[What is being asked]: Among the records that follow, set down only the lines from the one containing "Record TranscriptChunk : Type" to the one containing "sc_request_id : string;", both included, exactly.

[Records for processing]:
(* ===== verification/Audio.v ===== *)
(** * Audio types and their base64 wire form

    Models [inference-core/src/audio.rs]: formats and parameters with their
    validity tests, payloads, options, batches, chunks, realtime messages, and
    the two serde adapters ([bytes_b64] with its own base64 codec, and
    [weights_52]).  URLs and channel ends come from other crates: their types are
    parameters.  Bytes are integers in [0, 255]. *)
From Stdlib Require Import SpecFloat.
From S2P Require Import Prelude F64 Runtime Tokens.

Abbreviation Bytes := (list Z) (only parsing).

Inductive AudioFormat : Type :=
  | AF_Pcm16Le | AF_Pcm24Le | AF_PcmF32Le | AF_OggOpus | AF_Mp3 | AF_Flac | AF_Wav.
#[global] Instance AudioFormat_eq_dec : EqDecision AudioFormat.
Proof. solve_decision. Defined.

(** [<AudioFormat as Debug>]. *)
Definition debug_AudioFormat (f : AudioFormat) : string :=
  match f with
  | AF_Pcm16Le => "Pcm16Le" | AF_Pcm24Le => "Pcm24Le" | AF_PcmF32Le => "PcmF32Le"
  | AF_OggOpus => "OggOpus" | AF_Mp3 => "Mp3" | AF_Flac => "Flac" | AF_Wav => "Wav"
  end.
Definition is_pcm (f : AudioFormat) : bool :=
  match f with AF_Pcm16Le | AF_Pcm24Le | AF_PcmF32Le => true | _ => false end.
Definition requires_decode (f : AudioFormat) : bool :=
  negb (is_pcm f) && negb (bool_decide (f = AF_Wav)).

Record AudioParams : Type := { sample_rate_hz : Z; channels : Z; format : AudioFormat }.
#[global] Instance AudioParams_eq_dec : EqDecision AudioParams.
Proof. solve_decision. Defined.
Definition params_is_valid (p : AudioParams) : bool :=
  ((8000 <=? sample_rate_hz p) && (sample_rate_hz p <=? 96000)) &&
  ((1 <=? channels p) && (channels p <=? 8)).

Record WordTiming : Type := {
  wt_text : string; wt_start_ms : Z; wt_end_ms : Z; wt_confidence : option f32
}.
(** A NaN confidence is not in the range. *)
Definition word_is_valid (w : WordTiming) : bool :=
  (wt_start_ms w <=? wt_end_ms w) &&
  match wt_confidence w with
  | None => true
  | Some c => SFleb (S754_zero false) c && SFleb c (S754_finite false 8388608 (-23))
  end.

Record Viseme : Type := { v_id : Z; v_start_ms : Z; v_end_ms : Z; v_weight : f32 }.
Record AlignmentDelta : Type := { al_words : list WordTiming; al_visemes : list Viseme }.
Definition AlignmentDelta_default : AlignmentDelta := {| al_words := []; al_visemes := [] |}.

(** ** Options *)

Record TranscribeOptions : Type := {
  to_language : option string;
  interim_results : bool;
  word_timestamps : bool;
  diarize : bool;
  to_prompt : option string;
  to_temperature : option f32
}.
Definition TranscribeOptions_default : TranscribeOptions := {|
  to_language := None; interim_results := false; word_timestamps := false; diarize := false;
  to_prompt := None; to_temperature := None
|}.
Record SynthOptions : Type := {
  so_speed : option f32;
  so_pitch_semitones : option f32;
  so_sample_rate_hz : option Z;
  so_format : option AudioFormat;
  so_emotion : option string;
  so_language : option string
}.
Definition SynthOptions_default : SynthOptions := {|
  so_speed := None; so_pitch_semitones := None; so_sample_rate_hz := None; so_format := None;
  so_emotion := None; so_language := None
|}.
Record A2FOptions : Type := {
  a2f_fps : option Z; a2f_emotion : option string;
  a2f_smoothing_ms : option Z; a2f_strength : option f32
}.
Inductive AudioOptions : Type :=
  | AO_Transcribe (o : TranscribeOptions)
  | AO_Audio2Face (o : A2FOptions).

(** ** Payloads, batches, chunks *)

Section audio.
Context {Url Receiver Sender : Type}.

Inductive AudioPayload : Type :=
  | AP_Bytes (data : Bytes) (params : AudioParams)
  | AP_Path (path : string) (params : AudioParams)
  | AP_Url (url : Url) (params : AudioParams).
Definition payload_params (p : AudioPayload) : AudioParams :=
  match p with AP_Bytes _ q | AP_Path _ q | AP_Url _ q => q end.

Inductive AudioInput : Type :=
  | AI_Static (p : AudioPayload)
  | AI_Stream (params : AudioParams) (rx : Receiver).
Definition input_params (i : AudioInput) : AudioParams :=
  match i with AI_Static p => payload_params p | AI_Stream q _ => q end.

Inductive VoiceRef : Type :=
  | VR_Named (name : string) | VR_Id (id : string) | VR_ClonedFrom (p : AudioPayload).

Record AudioBatch : Type := {
  ab_request_id : string; ab_model : string; ab_input : AudioInput; ab_stream : bool;
  ab_options : AudioOptions; ab_estimated_units : Z
}.
Record SpeechBatch : Type := {
  sb_request_id : string; sb_model : string; sb_text : string; sb_voice : VoiceRef;
  sb_options : SynthOptions; sb_stream : bool; sb_emit_alignment : bool;
  sb_estimated_characters : Z
}.
Record RealtimeBatch : Type := {
  rb_request_id : string; rb_model : string; rb_voice : VoiceRef; rb_options : SynthOptions;
  rb_inbound : Receiver; rb_outbound : Sender
}.

Record TranscriptChunk : Type := {
  tc_request_id : string; tc_is_final : bool; tc_text : string;
  tc_start_ms : Z; tc_end_ms : Z; tc_speaker_id : option string;
  tc_words : list WordTiming; tc_usage : option CostEstimate
}.
Record SpeechChunk : Type := {
  sc_request_id : string; sc_is_final : bool; sc_audio_pcm_chunk : Bytes;
  sc_params : AudioParams; sc_alignment : option AlignmentDelta; sc_usage : option CostEstimate
}.
Record BlendshapeChunk : Type := {
  bc_request_id : string; bc_is_final : bool; bc_timestamp_ms : Z; bc_weights : list f32
}.

Inductive RealtimeIn : Type :=
  | RI_AudioFrame (pcm : Bytes) (params : AudioParams)
  | RI_Text (t : string) | RI_Commit | RI_Interrupt | RI_Close.
Inductive TranscriptRole : Type := TR_User | TR_Assistant.
Inductive RealtimeOut : Type :=
  | RO_AudioFrame (pcm : Bytes) (params : AudioParams)
  | RO_Transcript (role : TranscriptRole) (text : string) (is_final : bool)
  | RO_Alignment (d : AlignmentDelta)
  | RO_Error (e : InferenceError)
  | RO_Done.
End audio.
Arguments AudioPayload Url : clear implicits.
Arguments AudioInput Url Receiver : clear implicits.
Arguments VoiceRef Url : clear implicits.
Arguments AudioBatch Url Receiver : clear implicits.
Arguments SpeechBatch Url : clear implicits.
Arguments RealtimeBatch Url Receiver Sender : clear implicits.

(** [weights_52::deserialize], after the JSON array was read as [Vec<f32>]. *)
Definition weights_52_deserialize (v : list f32) : result string (list f32) :=
  if decide (length v = 52%nat) then Ok v
  else Err ("expected 52 blendshape weights, got " +:+ pretty (length v)).

(** ** base64 (RFC 4648 section 4) *)

Definition b64_TABLE : string :=
  "ABCDEFGHIJKLMNOPQRSTUVWXYZabcdefghijklmnopqrstuvwxyz0123456789+/".
Definition b64_char (n : Z) : ascii :=
  default quote_char (String.get (Z.to_nat n) b64_TABLE).
Definition sextet (n k : Z) : ascii := b64_char (Z.land (Z.shiftr n k) 63).

Fixpoint b64_encode (input : Bytes) : string :=
  match input with
  | c0 :: c1 :: c2 :: rest =>
      let n := Z.lor (Z.lor (Z.shiftl c0 16) (Z.shiftl c1 8)) c2 in
      String (sextet n 18) (String (sextet n 12) (String (sextet n 6) (String (sextet n 0)
        (b64_encode rest))))
  | [c0] =>
      let n := Z.shiftl c0 16 in
      String (sextet n 18) (String (sextet n 12) "==")
  | [c0; c1] =>
      let n := Z.lor (Z.shiftl c0 16) (Z.shiftl c1 8) in
      String (sextet n 18) (String (sextet n 12) (String (sextet n 6) "="))
  | [] => ""
  end.

Definition pad_char : ascii := ascii_of_N 61.
(** [str::trim_end_matches(c)]. *)
Fixpoint trim_end_matches (c : ascii) (s : string) : string :=
  match s with
  | EmptyString => EmptyString
  | String x r =>
      match trim_end_matches c r with
      | EmptyString => if decide (x = c) then EmptyString else String x EmptyString
      | r' => String x r'
      end
  end.

(** The [match c] of the decoder; arithmetic on [u8]. *)
Definition b64_value (a : ascii) : option Z :=
  let c := Z.of_N (N_of_ascii a) in
  if (65 <=? c) && (c <=? 90) then Some (c - 65)
  else if (97 <=? c) && (c <=? 122) then Some (c - 97 + 26)
  else if (48 <=? c) && (c <=? 57) then Some (c - 48 + 52)
  else if c =? 43 then Some 62
  else if c =? 47 then Some 63
  else None.

Fixpoint b64_decode_loop (s : string) (buf bits : Z) (out : Bytes) : result string Bytes :=
  match s with
  | EmptyString => Ok out
  | String c r =>
      match b64_value c with
      | None => Err "invalid base64 character"
      | Some v =>
          let buf := wrap_u32 (Z.lor (wrap_u32 (Z.shiftl buf 6)) v) in
          let bits := bits + 6 in
          if 8 <=? bits then
            let bits := bits - 8 in
            b64_decode_loop r (Z.land buf (Z.shiftl 1 bits - 1)) bits
              (out ++ [wrap_u8 (Z.shiftr buf bits)])
          else b64_decode_loop r buf bits out
      end
  end.
Definition b64_decode (input : string) : result string Bytes :=
  b64_decode_loop (trim_end_matches pad_char input) 0 0 [].

(** [bytes_b64]: the string a [Bytes] field travels as. *)
Definition bytes_b64_serialize (b : Bytes) : string := b64_encode b.
Definition bytes_b64_deserialize (s : string) : result string Bytes := b64_decode s.

Lemma lor_shiftl_add a b k : 0 ≤ k → 0 ≤ b < 2 ^ k → Z.lor (Z.shiftl a k) b = a * 2 ^ k + b.
Proof.
  intros Hk Hb.
  assert (Z.land (Z.shiftl a k) b = 0) as Hl.
  { apply Z.bits_inj'. intros n Hn. rewrite Z.land_spec, Z.bits_0.
    destruct (Z.ltb_spec n k); [by rewrite Z.shiftl_spec_low by lia|].
    rewrite <-(Z.mod_small b (2 ^ k)), Z.mod_pow2_bits_high by lia. by rewrite andb_false_r. }
  rewrite <-Z.lxor_lor, <-Z.add_nocarry_lxor, Z.shiftl_mul_pow2 by done. done.
Qed.
Lemma land_ones_mod a k : 0 ≤ k → Z.land a (2 ^ k - 1) = a `mod` 2 ^ k.
Proof. intros. rewrite <-Z.land_ones, Z.ones_equiv by lia. by rewrite Z.sub_1_r. Qed.
Lemma shiftr_div a k : 0 ≤ k → Z.shiftr a k = a `div` 2 ^ k.
Proof. apply Z.shiftr_div_pow2. Qed.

[Completed exercise]:
Record TranscriptChunk : Type := {
  tc_request_id : string; tc_is_final : bool; tc_text : string;
  tc_start_ms : Z; tc_end_ms : Z; tc_speaker_id : option string;
  tc_words : list WordTiming; tc_usage : option CostEstimate
}.
Record SpeechChunk : Type := {
  sc_request_id : string; sc_is_final : bool; sc_audio_pcm_chunk : Bytes;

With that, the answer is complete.